[Saved data entries]
=== Section Start ===

Definition calculateOptionPrice (spot strike timeToExpiry vol : float)
    (type : Backtest.OptionType) : float :=
  let riskFreeRate := 0.05 in
  let d1 := d1Of spot strike timeToExpiry vol in
  let d2 := d1 - vol * Math_sqrt timeToExpiry in
  match type with
  | Backtest.CALL =>
      spot * normalCDF d1
      - strike * Math_exp (- riskFreeRate * timeToExpiry) * normalCDF d2
  | Backtest.PUT =>
      strike * Math_exp (- riskFreeRate * timeToExpiry) * normalCDF (- d2)
      - spot * normalCDF (- d1)
  end.

End Kernel.

End Binary64.

(* ================================================================== *)
(** ** Concrete configurations, portfolios and market data *)

Module Examples.

(** *** CPPI *)

(** An engine started at time [0] with the default configuration. *)
Definition defaultEngine : CPPI.CPPIEngine :=
  CPPI.mkEngine CPPI.createDefaultCPPIConfig 0%Z (of_Z 0).

(** A portfolio that holds nothing, and weights that are all zero. *)
Definition noEquity : CPPI.SleeveEquities :=
  CPPI.mkEquities (of_Z 0) (of_Z 0) (of_Z 0) (of_Z 0) (of_Z 0) (of_Z 0).

Definition noWeights : CPPI.SleeveWeights :=
  CPPI.mkWeights (of_Z 0) (of_Z 0) (of_Z 0) (of_Z 0) (of_Z 0).

(** A portfolio of 12000 against 10000 invested: 3500 above the floor. *)
Definition aboveFloor : CPPI.SleeveEquities :=
  CPPI.mkEquities (of_Z 3000) (of_Z 2500) (of_Z 2000) (of_Z 4000) (of_Z 500)
    (of_Z 12000).

(** A backtest configured with an initial capital of 25000. *)
Definition run25000 : Backtest.BacktestConfig :=
  Backtest.mkConfig "2023-01-01" "2023-06-30" (of_Z 25000) ["US.SPY"%string]
    ["debit_call_vertical"%string] Backtest.mock (dec 5 100) (dec 150 100).
(** * Lavalink-Monitor: the helper functions of [utils.py]

    A shallow embedding of the formatting and classification helpers of
    [utils.py], and the properties its specification states about them.

    Modelling conventions.
    - A Python number (int or float) is modelled by the rational it denotes,
      a [Qc]; comparisons are exact, as they are in Python.  The products
      and quotients of metric values ([stats.cpu * 100], the RAM ratio, the
      load percentage) are rounded to binary64 as the interpreter rounds
      them ([round64]); overflow to infinity and integers beyond 2^53 are
      left out.  The ratios of the counters, [calculate_percentage] and
      the quotients of [format_bytes] and [format_uptime] are kept exact.
    - The records the monitor passes around are Python dicts; they are
      modelled as [gmap string value] over a small universe of dynamic
      values, and a failing operation raises the exception Python raises.
    - [HEALTH_THRESHOLDS] and [EMOJIS] come from [config.py], which is not
      part of the sources at hand: they are parameters of the development. *)

From Stdlib Require Import ZArith QArith Qpower Qcanon Qabs Qround Lqa.
From Stdlib Require Import String Ascii DecimalString Lia.
From stdpp Require Import gmap strings list fin_maps.

Set Warnings "-register-all".

Open Scope string_scope.

(* ===================================================================== *)
(** * Part I: the model                                                   *)
(* ===================================================================== *)

(** ** Exceptions and results *)

Inductive exn : Type :=
  | KeyError
  | TypeError
  | AttributeError
  | ZeroDivisionError.

Inductive result (A : Type) : Type :=
  | Ok (a : A)
  | Raise (e : exn).

Arguments Ok {A} a.
Arguments Raise {A} e.

(** Sequencing: the first exception raised aborts the computation.
    [x ← r; k] is stdpp's notation for [mbind (λ x, k) r]. *)
#[export] Instance result_bind : MBind result := λ A B k r,
  match r with
  | Ok a => k a
  | Raise e => Raise e
  end.

Definition returns {A : Type} (r : result A) : Prop := ∃ a, r = Ok a.

(** ** Dynamic values *)

(** The values the functions inspect: [None], booleans, numbers and
    (nested) dicts with string keys. *)
Inductive value : Type :=
  | VNone
  | VBool (b : bool)
  | VNum (q : Qc)
  | VDict (d : gmap string value).

(** [bool] is a subclass of [int]: [True] and [False] count as 1 and 0. *)
Definition as_number (v : value) : option Qc :=
  match v with
  | VNum q => Some q
  | VBool true => Some (Q2Qc 1)
  | VBool false => Some (Q2Qc 0)
  | _ => None
  end.

(** Truth value of an object, as [if v:] tests it. *)
Definition truthy (v : value) : bool :=
  match v with
  | VNone => false
  | VBool b => b
  | VNum q => negb (bool_decide (q = Q2Qc 0))
  | VDict d => negb (bool_decide (size d = 0%nat))
  end.

(** [d.get(key, default)] *)
Definition py_get (d : value) (key : string) (default : value) : result value :=
  match d with
  | VDict m => Ok (match m !! key with Some v => v | None => default end)
  | _ => Raise AttributeError
  end.

(** [d[key]] *)
Definition py_getitem (d : value) (key : string) : result value :=
  match d with
  | VDict m => match m !! key with Some v => Ok v | None => Raise KeyError end
  | _ => Raise TypeError
  end.

(** True division of two numbers, exact: used for the ratios of the
    counters and in [calculate_percentage], whose returned float is
    modelled by the number it approximates. *)
Definition num_truediv (a b : Qc) : result Qc :=
  if bool_decide (b = Q2Qc 0) then Raise ZeroDivisionError else Ok (a / b)%Qc.

(** Rounding to the nearest integer, ties to the even one. *)
Definition round_half_even (q : Q) : Z :=
  let n := Qnum q in
  let d := Zpos (Qden q) in
  let f := (n / d)%Z in
  let r := (n mod d)%Z in
  if (2 * r <? d)%Z then f
  else if (d <? 2 * r)%Z then (f + 1)%Z
  else if Z.even f then f else (f + 1)%Z.

(** ** Binary64 arithmetic *)

(** [floor (log2 (a / b))]: the binary exponent of a positive rational. *)
Definition log2_floor (a b : positive) : Z :=
  let e := (Z.log2 (Zpos a) - Z.log2 (Zpos b))%Z in
  if Qle_bool (2 ^ e) (Zpos a # b) then e else (e - 1)%Z.

(** The binary64 number nearest to [a / b], ties to the even significand:
    53 significant bits, and a unit in the last place of at least
    [2 ^ -1074] (subnormal numbers). *)
Definition round64_pos (a b : positive) : Q :=
  let e := log2_floor a b in
  let p := Z.max (e - 52) (-1074) in
  inject_Z (round_half_even ((Zpos a # b) / 2 ^ p)) * 2 ^ p.

Definition round64 (q : Q) : Q :=
  match Qnum q with
  | Z0 => 0
  | Zpos a => round64_pos a (Qden q)
  | Zneg a => - round64_pos a (Qden q)
  end.

(** A float literal, and the product and the quotient of two floats: the
    exact result rounded once.  An int operand below 2^53 converts to
    float without loss, and the product of two such ints below 2^53 is
    exact either way. *)
Definition float_lit (q : Q) : Qc := Q2Qc (round64 q).

Definition float_mul (x y : Qc) : Qc := Q2Qc (round64 (x * y)).

Definition float_div (x y : Qc) : Qc := Q2Qc (round64 (x / y)).

Definition float_truediv (x y : Qc) : result Qc :=
  if bool_decide (y = Q2Qc 0) then Raise ZeroDivisionError
  else Ok (float_div x y).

=== Section End ===

Working through the entries above, copy every line in which "riskFreeRate" is found.

  let riskFreeRate := 0.05 in
      - strike * Math_exp (- riskFreeRate * timeToExpiry) * normalCDF d2
      strike * Math_exp (- riskFreeRate * timeToExpiry) * normalCDF (- d2)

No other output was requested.